I read that a perfectly predicted branch has zero / almost-zero overhead. (For example in an answer on Effects of branch prediction on performance?)
I don't quite understand what people mean by this. At least the branch condition has to be evaluated, which can be a simple bool or a function call, that takes time.
Evaluating a branch condition always takes some work, even if perfectly predicted, but because of the internal parallelism in modern CPUs extra work doesn't necessary add to the cost of a particular instruction sequence.
I think part of the confusion lies in the mental performance model many people have for the execution of CPU instructions. Yes, every instruction requires some work, so that should imply that every instruction has some cost, however small, when measured in execution time, right?
Well that would be true if the total cost of execution was simply additive in the work for each instruction - you just add together all the work and get the final cost. Because of the large about of parallelism in modern CPUs it doesn't work like that.
Think of it like organizing a birthday party. You may have to buy flour which takes 10 minutes and then bake a cake which takes 60 minutes, and go pick up a special gift which is 30 minutes away. Those timings are all the "work" required for the activity. However, someone can go pick up the gift while the flour is being picked up and the cake is being being baked. You can't bake the cake without the flour, however. So you have two dependency chains: the 70 minute buy flour -> bake cake chain, and the 30 minute pickup gift chain. With unlimited parallelism, only the 70 minute cake related chain contributes to the time at which everything is ready. Picking up the gift 30 minutes of work but it ends up costing no time (not delaying completion of all the tasks), due to other work that takes longer (aka the critical path) and happens in parallel.
More extra tasks can be done in parallel until you run out of people to assign to them. (At that point, execution throughput limits start to increase latency, and this is called a resource conflict. If a resource conflict delays the critical path, rather than one of the shorter dependency chains. CPUs don't know which dependency chain is / will be the critical path, so their scheduling doesn't prioritize it the way smart humans would in this planning analogy.)
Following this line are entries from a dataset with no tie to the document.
(** * gemvm: the lifecycle controller of one QEMU virtual machine

    A shallow embedding of [src/gemvm.py] (class [VMControl] and the
    [__main__] block).  The program is a set of asyncio coroutines that
    share the attributes of one [VMControl] object and are multiplexed by a
    single-threaded event loop.  Each coroutine is embedded as a resumption
    function: given the program point at which the coroutine is suspended
    (one point per [await]) and the result the event loop delivers for the
    awaited operation, it runs the Python statements up to the next [await]
    (or to the end of the coroutine) on an explicit state.  The event loop,
    the clock, the guest, QEMU and the file system are the environment:
    they choose which coroutine is resumed next and with which result.

    Modelling conventions:
    - every [await] is a possible switching point (asyncio suspends at a
      subset of them, so every schedule of the real loop is a schedule here);
    - [Task.cancel()] requests that [CancelledError] be thrown into the task
      at its current [await]; on a finished task it does nothing; on a task
      that is awaiting another unfinished task it is forwarded to that task;
    - opening and writing the log file, [print] and writes to [sys.stderr]
      do not fail;
    - a line read from the QMP socket that is handed to [json.loads] is
      represented by the result of [json.loads] on it. *)

From Stdlib Require Import String Ascii List Bool ZArith Lia Arith.
From Stdlib Require Import DecimalString.
Import ListNotations.
Open Scope string_scope.

Set Implicit Arguments.
Set Warnings "-register-all".

(** ** Python values used by the code *)

Module Py.

Definition LF : ascii := ascii_of_nat 10.
Definition CR : ascii := ascii_of_nat 13.
Definition DQ : ascii := ascii_of_nat 34.
Definition nl : string := String LF EmptyString.
Definition crlf : string := String CR (String LF EmptyString).
Definition dq : string := String DQ EmptyString.

(** [bytes.startswith] *)
Definition startswith (s p : string) : bool := String.prefix p s.

(** [sub in s] for [str] and [bytes] *)
Fixpoint contains (sub s : string) : bool :=
  String.prefix sub s ||
  match s with
  | EmptyString => false
  | String _ s' => contains sub s'
  end.

(** Iterating over a file opened in binary mode: the lines, each with its
    terminating newline (the last one may lack it). *)
Fixpoint readlines (s : string) : list string :=
  match s with
  | EmptyString => []
  | String c s' =>
      if Ascii.eqb c LF then String c EmptyString :: readlines s'
      else match readlines s' with
           | [] => [String c EmptyString]
           | l :: ls => String c l :: ls
           end
  end.
(* ===================================================================== *)
(*  firedpy: event classification (EventGrid) and tile stitching          *)
(*  (ModelBuilder.buildEvents), embedded from src/firedpy/functions.py    *)
(* ===================================================================== *)
From stdpp Require Import gmap strings list fin_maps pretty sorting.
From Stdlib Require Import ZArith Lia Sorted Ascii.

Open Scope Z_scope.

(* --------------------------------------------------------------------- *)
(*  Python and numpy conventions used by the source                       *)
(* --------------------------------------------------------------------- *)
Module Py.

Inductive exn := IndexError | TypeError | ValueError | NameError | OverflowError.

(* a[i] on a sequence of length len: negative i counts from the end,
   anything outside [-len, len) raises IndexError. *)
Definition index (len : nat) (i : Z) : option nat :=
  if decide (0 ≤ i < Z.of_nat len) then Some (Z.to_nat i)
  else if decide (- Z.of_nat len ≤ i < 0) then Some (Z.to_nat (Z.of_nat len + i))
  else None.

(* The position a slice bound denotes in a[start:stop]: negative bounds
   count from the end, and every bound is clipped to [0, len]. *)
Definition clip (len : nat) (i : Z) : nat :=
  if decide (i < 0) then Z.to_nat (Z.max 0 (Z.of_nat len + i))
  else Z.to_nat (Z.min i (Z.of_nat len)).

(* l[start:stop]; None stands for an omitted bound. *)
Definition slice {A} (l : list A) (start stop : option Z) : list A :=
  let s := from_option (clip (length l)) 0%nat start in
  let e := from_option (clip (length l)) (length l) stop in
  take (e - s) (drop s l).

(* range(n) *)
Definition range (n : Z) : list Z := Z.of_nat <$> seq 0 (Z.to_nat n).

(* any(l) on a list of booleans *)
Definition any (l : list bool) : bool := existsb id l.

End Py.

(* A three dimensional numpy array [time, y, x]: its shape and its cells. *)
Record ndarray3 := mk_ndarray3 {
  nz : nat;
  ny : nat;
  nx : nat;
  data : nat → nat → nat → Z
}.

(* Building an array from nested lists (cells outside the lists read 0). *)
Definition of_lists (nz ny nx : nat) (l : list (list (list Z))) : ndarray3 :=
  mk_ndarray3 nz ny nx (λ t y x, ((l !!! t) !!! y) !!! x).

(* np.where(cond) on a two dimensional mask: C order, rows first. *)
Definition np_where2 (ny nx : nat) (cond : nat → nat → bool) : list (nat * nat) :=
  y ← seq 0 ny; x ← seq 0 nx; if cond y x then [(y, x)] else [].

(* np.where(cond) on a three dimensional array: C order, time first. *)
Definition np_where3 (nz ny nx : nat) (cond : nat → nat → nat → bool)
  : list (nat * nat * nat) :=
  t ← seq 0 nz; y ← seq 0 ny; x ← seq 0 nx;
  if cond t y x then [(t, y, x)] else [].

(* a[:, y0:y1, x0:x1] *)
Definition slice_yx (a : ndarray3) (y0 y1 x0 x1 : Z) : ndarray3 :=
  let ys := Py.clip (ny a) y0 in
  let ye := Py.clip (ny a) y1 in
  let xs := Py.clip (nx a) x0 in
  let xe := Py.clip (nx a) x1 in
  mk_ndarray3 (nz a) (ye - ys) (xe - xs)
              (λ t i j, data a t (ys + i)%nat (xs + j)%nat).

(* a[:, cy, cx] *)
Definition column (a : ndarray3) (cy cx : Z) : Py.exn + list Z :=
  match Py.index (ny a) cy, Py.index (nx a) cx with
  | Some i, Some j => inr ((λ t, data a t i j) <$> seq 0 (nz a))
  | _, _ => inl Py.IndexError
  end.
(** * SmtpService: the notification dispatch pipeline of medusa-plugin-smtp

    A shallow embedding of [src/services/smtp.js].

    Conventions of the model.
    - JavaScript numbers are exact: minor-unit amounts are integers ([Z]),
      rates and derived amounts are rationals ([Q]).  Rounding behaviour of
      IEEE doubles is outside the model.
    - Dynamic data (event payloads, render contexts, stored notifications) is a
      JSON-like [value]; aggregates returned by the domain services are typed
      records, encoded into [value] where the source puts them in a context.
    - A method of the service is a computation in [M]: it either returns or
      throws, and records the collaborators it invoked in a trace. *)

From Stdlib Require Import Ascii String QArith Qround Qabs.
From stdpp Require Import gmap strings list pretty.

Open Scope Z_scope.
Open Scope string_scope.
Open Scope list_scope.

(** ** Strings *)

Module Str.

Definition lower_ascii (c : ascii) : ascii :=
  let n := nat_of_ascii c in
  if ((65 <=? n) && (n <=? 90))%nat then ascii_of_nat (n + 32) else c.

Definition upper_ascii (c : ascii) : ascii :=
  let n := nat_of_ascii c in
  if ((97 <=? n) && (n <=? 122))%nat then ascii_of_nat (n - 32) else c.

Fixpoint map_ascii (f : ascii -> ascii) (s : string) : string :=
  match s with
  | EmptyString => EmptyString
  | String c r => String (f c) (map_ascii f r)
  end.

(** [String.prototype.toLowerCase] and [toUpperCase], on ASCII text. *)
Definition toLowerCase : string -> string := map_ascii lower_ascii.
Definition toUpperCase : string -> string := map_ascii upper_ascii.

(** [s.startsWith(p)] *)
Definition startsWith (s p : string) : bool := String.prefix p s.

(** [Array.prototype.includes] on an array of strings. *)
Definition includes (l : list string) (s : string) : bool :=
  existsb (String.eqb s) l.

(** [Array.prototype.join] *)
Fixpoint join (sep : string) (l : list string) : string :=
  match l with
  | [] => ""
  | [x] => x
  | x :: r => x +:+ sep +:+ join sep r
  end.
Lemma dict_keys_set (k : string) (v : Value) (d : dict) :
  dict_keys (dict_set k v d)
  = if decide (k ∈ dict_keys d) then dict_keys d else dict_keys d ++ [k].
Proof.
  unfold dict_keys. induction d as [|[k' v'] d IH].
  - cbn [dict_set map fst app].
    destruct (decide (k ∈ [])) as [Hin|_]; [|reflexivity].
    now apply elem_of_nil in Hin.
  - cbn [dict_set]. destruct (String.eqb_spec k k') as [Heq|Hne].
    + subst k'. clear IH. cbn [map fst].
      destruct (decide (k ∈ k :: map fst d)) as [_|Hnin]; [reflexivity|].
      exfalso. apply Hnin. apply list_elem_of_here.
    + cbn [map fst]. rewrite IH.
      destruct (decide (k ∈ map fst d)) as [Hin|Hnin],
               (decide (k ∈ k' :: map fst d)) as [Hin'|Hnin'];
        try reflexivity.
      * exfalso. apply Hnin'. now apply list_elem_of_further.
      * exfalso. apply elem_of_cons in Hin' as [?|?]; congruence.
Qed.
Lemma collectCorrections_app ws clusters :
  forall corrections,
    Pipeline.collectCorrections toFixed2 secondPass corrections ws clusters =
    corrections ++ Pipeline.collectCorrections toFixed2 secondPass [] ws clusters.
Proof.
  induction clusters as [|c rest IH]; intro corrections;
    cbn [Pipeline.collectCorrections].
  - now rewrite app_nil_r.
  - destruct (secondPass c).
    + rewrite IH, (IH ([] ++ _)). now rewrite <- app_assoc.
    + apply IH.
Qed.

Lemma collectCorrections_length ws clusters :
  (List.length (Pipeline.collectCorrections toFixed2 secondPass [] ws clusters)
   <= List.length clusters)%nat.
Proof.
  induction clusters as [|c rest IH]; cbn [Pipeline.collectCorrections]; trivial.
  destruct (secondPass c).
  - rewrite collectCorrections_app, length_app. simpl. lia.
  - simpl. lia.
Qed.

(** Every correction carries the window start of one of the clusters. *)
Lemma collectCorrections_starts ws (P : Q -> Prop) clusters :
  Forall (fun c => P (clipStart c)) clusters ->
  Forall (fun x => P (Correction.clipStart x))
         (Pipeline.collectCorrections toFixed2 secondPass [] ws clusters).
Proof.
  induction 1 as [|c rest Hc Hr IH]; cbn [Pipeline.collectCorrections];
    [constructor|].
  destruct (secondPass c); [|exact IH].
  rewrite collectCorrections_app. cbn [app]. constructor; [exact Hc | exact IH].
Qed.

Lemma collectCorrections_ascending ws clusters :
  StronglySorted windowNotAfter clusters ->
  ascending (Pipeline.collectCorrections toFixed2 secondPass [] ws clusters).
Proof.
  unfold ascending.
  induction 1 as [|c rest Hr IH Hc]; cbn [Pipeline.collectCorrections];
    [constructor|].
  destruct (secondPass c); [|exact IH].
  rewrite collectCorrections_app. cbn [app]. constructor; [exact IH|].
  apply (collectCorrections_starts ws (fun q => clipStart c <= q)). exact Hc.
Qed.
(** C6, as the code has it: the division that defines
    [rho_k = 1.0 / (y_k·s_k)] is not guarded.  Every iteration whose line
    search returns writes [s_k = x1 - x], [y_k = grad1 - grad] and the
    quotient into slot [iter % 10] of the history; when [y_k·s_k = 0] the
    stored quotient is the non-finite double.  The next iteration either
    ends the loop at stopping criterion 2, before any call of
    [ApproximateHg], or it searches along the direction it gets from
    [ApproximateHg] applied to the three arrays as they are, that slot
    included. *)
Theorem history_rho_unguarded (fuel : nat) (C : R) (z0 : list quotient)
    (x0 : list R) (n : nat) (st st' : owlqn_state) :
  length z0 = OWLQN_M ->
  loop_ n fuel C (owlqn_init FunctionGradient z0 x0 C) = Some st ->
  iter_ fuel C st = Continue st' ->
  let k := (st_iter st mod OWLQN_M)%nat in
  let sk := vsub (st_x st') (st_x st) in
  let yk := vsub (st_grad st') (st_grad st) in
  let pg' := PseudoGradient (st_x st') (st_grad st') C in
  let dx' :=
    SearchDirection
      (ApproximateHg (S (st_iter st)) pg' (st_s st') (st_y st') (st_z st')) pg' in
  st_s st' !! k = Some sk /\ st_y st' !! k = Some yk /\
  st_z st' !! k = Some (fdiv 1 (DotProduct yk sk)) /\
  (DotProduct yk sk = 0 -> st_z st' !! k = Some NonFinite) /\
  (DotProduct yk sk <> 0 ->
   st_z st' !! k = Some (Finite (1 / DotProduct yk sk))) /\
  owlqn_direction ApproximateHg C st' = dx' /\
  (pg_norm C st' < MIN_GRAD_NORM ->
   forall fuel', iter_ fuel' C st' = Break) /\
  (~ pg_norm C st' < MIN_GRAD_NORM ->
   forall fuel',
   iter_ fuel' C st' =
   match ConstrainedLineSearch FunctionGradient fuel' C (st_x st') pg'
           (st_f st') dx' with
   | None => Diverge
   | Some (f, x1, grad1) =>
       let k' := (S (st_iter st) mod OWLQN_M)%nat in
       let s := <[k' := vsub x1 (st_x st')]> (st_s st') in
       let y := <[k' := vsub grad1 (st_grad st')]> (st_y st') in
       let z :=
         <[k' := fdiv 1 (DotProduct (default [] (y !! k'))
                                     (default [] (s !! k')))]> (st_z st') in
       Continue (OwlqnState (S (S (st_iter st))) x1 grad1 f s y z)
   end).
Proof.
  intros Hz Hrun Hit. cbv zeta.
  assert (Hsized : history_sized st).
  { apply (owlqn_loop_sized fuel C n _ st (owlqn_init_sized z0 x0 C Hz) Hrun). }
  destruct (owlqn_iter_history fuel C st st' Hsized Hit) as (_ & Hs & Hy & Hq).
  cbv zeta in Hs, Hy, Hq.
  pose proof (owlqn_iter_continue_iter _ _ _ _ _ _ Hit) as Hi.
  repeat split; auto.
  - intros H0. rewrite Hq, (fdiv_zero 1 _ H0). reflexivity.
  - intros H0. rewrite Hq, (fdiv_nonzero 1 _ H0). reflexivity.
  - unfold owlqn_direction. rewrite Hi. reflexivity.
  - intros Hsmall fuel'. apply owlqn_iter_break. exact Hsmall.
  - intros Hfar fuel'. rewrite (owlqn_iter_proceed _ _ _ _ _ Hfar). cbv zeta.
    unfold owlqn_direction. rewrite Hi. reflexivity.
Qed.

End History.

(** The first iteration of the driver on the linear loss [-x], from
    [x0 = [0]] with [C = 0]: the pseudo-gradient is [[-1]], the direction
    [[1]], the first trial [x = [1]] is accepted, and the smooth gradient is
    [[-1]] again. *)
Lemma slope_first_iteration :
  exists st',
    owlqn_iter slope_oracle identity_Hg 1 0
      (owlqn_init slope_oracle (replicate 10 (Finite 0)) [0] 0) = Continue st' /\
    st_x st' = [1] /\ st_grad st' = [-1].
Proof.
  rewrite owlqn_init_fields, RegularizedFuncGrad_pair.
  cbn [fst snd slope_oracle map foldr l1_norm].
  assert (Hpg : PseudoGradient [0] [-1] 0 = [-1]).
  { unfold PseudoGradient, for_range. cbn [length seq fold_left].
    unfold PseudoGradient_step. cbn. Rdecide. cbn. f_equal. lra. }
  rewrite owlqn_iter_proceed.
  2:{ unfold pg_norm. cbn [st_x st_grad]. rewrite Hpg.
      replace (DotProduct [-1] [-1]) with 1 by (cbn; lra).
      rewrite sqrt_1. unfold MIN_GRAD_NORM. lra. }
  cbv zeta. unfold owlqn_direction. cbn [st_x st_grad st_f st_iter st_s st_y st_z].
  rewrite Hpg. unfold identity_Hg.
  assert (Hdx : SearchDirection [-1] [-1] = [1]).
  { unfold SearchDirection. cbn. Rdecide. f_equal. lra. }
  rewrite Hdx.
  unfold ConstrainedLineSearch. rewrite backtrack_unfold.
  assert (Ho : orthant_of [0] [-1] = [1]).
  { unfold orthant_of, for_range. cbn [length seq fold_left].
    unfold orthant_step. cbn. Rdecide. cbn. f_equal. lra. }
  rewrite Ho.
  assert (Hx : Project (vadd [0] (vscale (1 / LINE_SEARCH_BETA * LINE_SEARCH_BETA) [1])) [1]
               = [1]).
  { unfold LINE_SEARCH_BETA, Project. cbn. unfold Sign. Rdecide. f_equal. lra. }
  rewrite Hx. rewrite RegularizedFuncGrad_pair.
  cbn [fst snd slope_oracle map foldr l1_norm].
  destruct (Rgt_dec _ _) as [Hgt|_].
  { exfalso. unfold LINE_SEARCH_ALPHA in Hgt. cbn in Hgt. lra. }
  unfold accepted_result. rewrite RegularizedFuncGrad_pair.
  cbn [fst snd slope_oracle map foldr l1_norm].
  eexists. split; [reflexivity|]. split; reflexivity.
Qed.

Lemma slope_init_fields :
  st_x (owlqn_init slope_oracle (replicate 10 (Finite 0)) [0] 0) = [0] /\
  st_grad (owlqn_init slope_oracle (replicate 10 (Finite 0)) [0] 0) = [-1] /\
  st_iter (owlqn_init slope_oracle (replicate 10 (Finite 0)) [0] 0) = 0%nat.
Proof.
  rewrite owlqn_init_fields, RegularizedFuncGrad_pair. repeat split; reflexivity.
Qed.

Lemma history_rho_unguarded_witness :
  exists st',
    owlqn_iter slope_oracle identity_Hg 1 0
      (owlqn_init slope_oracle (replicate 10 (Finite 0)) [0] 0) = Continue st' /\
    st_z st' !! 0%nat = Some NonFinite /\
    owlqn_iter slope_oracle identity_Hg 1 0 st' <> Break.
Proof.
  destruct slope_first_iteration as (st' & Hit & Hx & Hg).
  destruct slope_init_fields as (Hx0 & Hg0 & Hi0).
  exists st'. split; [exact Hit|].
  destruct (history_rho_unguarded slope_oracle identity_Hg 1 0
              (replicate 10 (Finite 0)) [0] 0 _ st' eq_refl eq_refl Hit)
    as (_ & _ & _ & H0 & _ & _ & _ & Hnext).
  rewrite Hi0 in H0. split.
  - apply H0. rewrite Hx, Hg, Hx0, Hg0. cbn. lra.
  - rewrite Hnext.
    + destruct (ConstrainedLineSearch _ _ _ _ _ _ _) as [[[f x1] grad1]|];
        discriminate.
    + unfold pg_norm. rewrite Hx, Hg.
      assert (Hpg : PseudoGradient [1] [-1] 0 = [-1]).
      { unfold PseudoGradient, for_range. cbn [length seq fold_left].
        unfold PseudoGradient_step. cbn. Rdecide. cbn. f_equal. lra. }
      rewrite Hpg. replace (DotProduct [-1] [-1]) with 1 by (cbn; lra).
      rewrite sqrt_1. unfold MIN_GRAD_NORM. lra.
Defined.

(** C6 as the spec words it fails: on the linear loss [-x], from [x0 = [0]]
    with [C = 0], the first iteration produces [s_0 = [1]] and [y_0 = [0]],
    so [y_0·s_0 = 0]; the division is carried out all the same, slot 0 of
    [z] holds the non-finite quotient, and the second iteration hands that
    array to [ApproximateHg]. *)
Lemma history_rho_not_guarded :
  exists st',
    owlqn_iter slope_oracle identity_Hg 1 0
      (owlqn_init slope_oracle (replicate 10 (Finite 0)) [0] 0) = Continue st' /\
    st_s st' !! 0%nat = Some (vsub [1] [0]) /\
    st_y st' !! 0%nat = Some (vsub [-1] [-1]) /\
    DotProduct (vsub [-1] [-1]) (vsub [1] [0]) = 0 /\
    st_z st' !! 0%nat = Some NonFinite /\
    owlqn_direction identity_Hg 0 st' =
    SearchDirection
      (identity_Hg 1 (PseudoGradient (st_x st') (st_grad st') 0)
                   (st_s st') (st_y st') (st_z st'))
      (PseudoGradient (st_x st') (st_grad st') 0).
Proof.
  destruct slope_first_iteration as (st' & Hit & Hx & Hg).
  destruct slope_init_fields as (Hx0 & Hg0 & Hi0).
  exists st'. split; [exact Hit|].
  assert (Hd : DotProduct (vsub [-1] [-1]) (vsub [1] [0]) = 0) by (cbn; lra).
  split; [|split; [|split; [exact Hd|split; [|reflexivity]]]];
  destruct (owlqn_iter_history slope_oracle identity_Hg 1 0 _ st'
              (owlqn_init_sized slope_oracle (replicate 10 (Finite 0)) [0] 0 eq_refl)
              Hit) as (_ & Hs & Hy & Hq);
  cbv zeta in Hs, Hy, Hq; rewrite Hi0, Hx, Hg, Hx0, Hg0 in *;
  rewrite (fdiv_zero 1 _ Hd) in Hq; assumption.
Qed.

(** ** The line search without an accepted trial *)

Lemma trial_step_pos (k : nat) : 0 < trial_step k.
Proof. unfold trial_step. apply pow_lt. lra. Qed.

Lemma trial_step_halves (k : nat) : trial_step (S k) = trial_step k / 2.
Proof. unfold trial_step. simpl. lra. Qed.

Lemma trial_step_vanishes (eps : R) :
  0 < eps -> exists k, trial_step k < eps.
Proof.
  intros Heps.
  destruct (pow_lt_1_zero (1 / 2)) with (y := eps) as [N HN]; [|exact Heps|].
  - rewrite Rabs_right; lra.
  - exists N. specialize (HN N (Nat.le_refl N)).
    unfold trial_step. rewrite Rabs_right in HN; [exact HN|].
    apply Rle_ge, pow_le. lra.
Qed.

(** The line search run on its bound: no trial passes the test. *)
Lemma ConstrainedLineSearch_rejects (FunctionGradient : list R -> R * list R)
    (C : R) (x0 pg0 : DoubleVector) (f0 : R) (dx : DoubleVector) (fuel : nat) :
  length pg0 = length x0 ->
  (forall k, (k < fuel)%nat ->
     ~ sufficient_decrease FunctionGradient C x0 pg0 f0 (trial_point x0 pg0 dx k)) ->
  ConstrainedLineSearch FunctionGradient fuel C x0 pg0 f0 dx = None.
Proof.
  intros Hlen Hrej. unfold ConstrainedLineSearch.
  rewrite (orthant_of_spec x0 pg0 Hlen).
  apply backtrack_rejects. intros j Hj. rewrite first_step_size.
  apply Hrej; exact Hj.
Qed.

(** The constant objective 0 against [f0 = -1]: every trial is rejected. *)
Lemma flat_trial_rejected (k : nat) :
  ~ sufficient_decrease flat_oracle 0 [0] [-1] (-1) (trial_point [0] [-1] [1] k).
Proof.
  pose proof (trial_step_pos k) as Ht.
  unfold sufficient_decrease, trial_point. rewrite RegularizedFuncGrad_pair.
  set (t := trial_step k) in *.
  cbn. unfold Sign. Rdecide; cbn; lra.
Qed.

(** C7: the backtracking loop of [ConstrainedLineSearch] has no bound on
    the number of shrinks.  There are an objective and inputs [C], [x0],
    [pg0], [f0], [dx] for which no trial point satisfies the
    sufficient-decrease test: whatever number of trials is allowed, the loop
    has not returned after them, while the step size is halved at every
    trial and falls below every positive number. *)
Theorem ConstrainedLineSearch_may_not_return :
  exists (FunctionGradient : list R -> R * list R)
         (C : R) (x0 pg0 : DoubleVector) (f0 : R) (dx : DoubleVector),
    (forall k,
       ~ sufficient_decrease FunctionGradient C x0 pg0 f0
           (trial_point x0 pg0 dx k)) /\
    (forall fuel,
       ConstrainedLineSearch FunctionGradient fuel C x0 pg0 f0 dx = None) /\
    (forall k, 0 < trial_step (S k) /\ trial_step (S k) = trial_step k / 2) /\
    (forall eps, 0 < eps -> exists k, trial_step k < eps).
Proof.
  exists flat_oracle, 0, [0], [-1], (-1), [1].
  split; [exact flat_trial_rejected|]. split; [|split].
  - intros fuel. apply ConstrainedLineSearch_rejects; [reflexivity|].
    intros k _. apply flat_trial_rejected.
  - intros k. split; [apply trial_step_pos|apply trial_step_halves].
  - exact trial_step_vanishes.
Qed.

(** ** Descent *)

Lemma DotProduct_comm (u v : DoubleVector) : DotProduct u v = DotProduct v u.
Proof.
  revert v. induction u as [|a u IH]; intros [|b v]; try reflexivity.
  rewrite !DotProduct_cons, IH. ring.
Qed.

Lemma PseudoGradient_zip (x grad : DoubleVector) (C : R) :
  length grad = length x ->
  PseudoGradient x grad C = zip_with (pg_spec C) x grad.
Proof.
  intros Hlen. apply at_ext.
  - rewrite PseudoGradient_length, length_zip_with by assumption. lia.
  - intros i Hi. rewrite PseudoGradient_length in Hi by assumption.
    rewrite PseudoGradient_at, at_zip_with by lia. reflexivity.
Qed.

(** The pseudo-gradient coordinate is a subgradient of
    [gi * x + C * |x|] at [xi]. *)
Lemma pg_spec_subgradient (C xi gi xi' : R) :
  0 <= C ->
  pg_spec C xi gi * (xi' - xi) <= gi * (xi' - xi) + C * Rabs xi' - C * Rabs xi.
Proof.
  intros HC. unfold pg_spec, Sign, Rabs.
  destruct (Rcase_abs xi'), (Rcase_abs xi); Rdecide;
    cbn [IZR IPR IPR_2];
    repeat match goal with
           | H : ~ _ < _ |- _ => apply Rnot_lt_le in H
           end; try nra.
Qed.

Lemma pseudo_gradient_l1 (C : R) (x : DoubleVector) :
  0 <= C ->
  forall grad x' : DoubleVector,
  length grad = length x -> length x' = length x ->
  DotProduct (zip_with (pg_spec C) x grad) (vsub x' x)
  <= DotProduct grad (vsub x' x) + C * l1_norm x' - C * l1_norm x.
Proof.
  intros HC. induction x as [|xi x IH]; intros [|gi grad] [|xi' x'] Hg Hx;
    try discriminate.
  - cbn. lra.
  - cbn [zip_with vsub]. fold (vsub x' x). rewrite !DotProduct_cons.
    cbn [l1_norm foldr]. fold (l1_norm x') (l1_norm x).
    specialize (IH grad x'). cbn [length] in Hg, Hx.
    assert (H1 := IH ltac:(lia) ltac:(lia)).
    pose proof (pg_spec_subgradient C xi gi xi' HC). lra.
Qed.

Lemma SearchDirection_length (hg pg : DoubleVector) :
  length hg = length pg -> length (SearchDirection hg pg) = length pg.
Proof.
  intros H. unfold SearchDirection.
  destruct (Rge_dec _ _).
  - unfold Project, vscale. rewrite length_zip_with, !length_map. lia.
  - unfold vscale. rewrite length_map. exact H.
Qed.

Lemma orthant_of_length (x0 grad0 : DoubleVector) :
  length (orthant_of x0 grad0) = length x0.
Proof.
  unfold orthant_of.
  destruct (orthant_rounds x0 grad0 (length x0)) as (H & _); [lia|exact H].
Qed.

Section Descent.

Variable FunctionGradient : list R -> R * list R.
Variable ApproximateHg :
  nat -> DoubleVector -> list DoubleVector -> list DoubleVector ->
  list quotient -> DoubleVector.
For a less abstract and more practical look at look at how this stuff applies directly to CPUs, see A Whirlwind Introduction to Dataflow Graphs.
Once we have this new mental model where the cost of an instruction sequence is often dominated by the some critical path though the sequence, we can start to see why well-predicted branches are often very low or zero cost:
Those factors combine to make most predicted branch instructions zero cost or nearly zero cost.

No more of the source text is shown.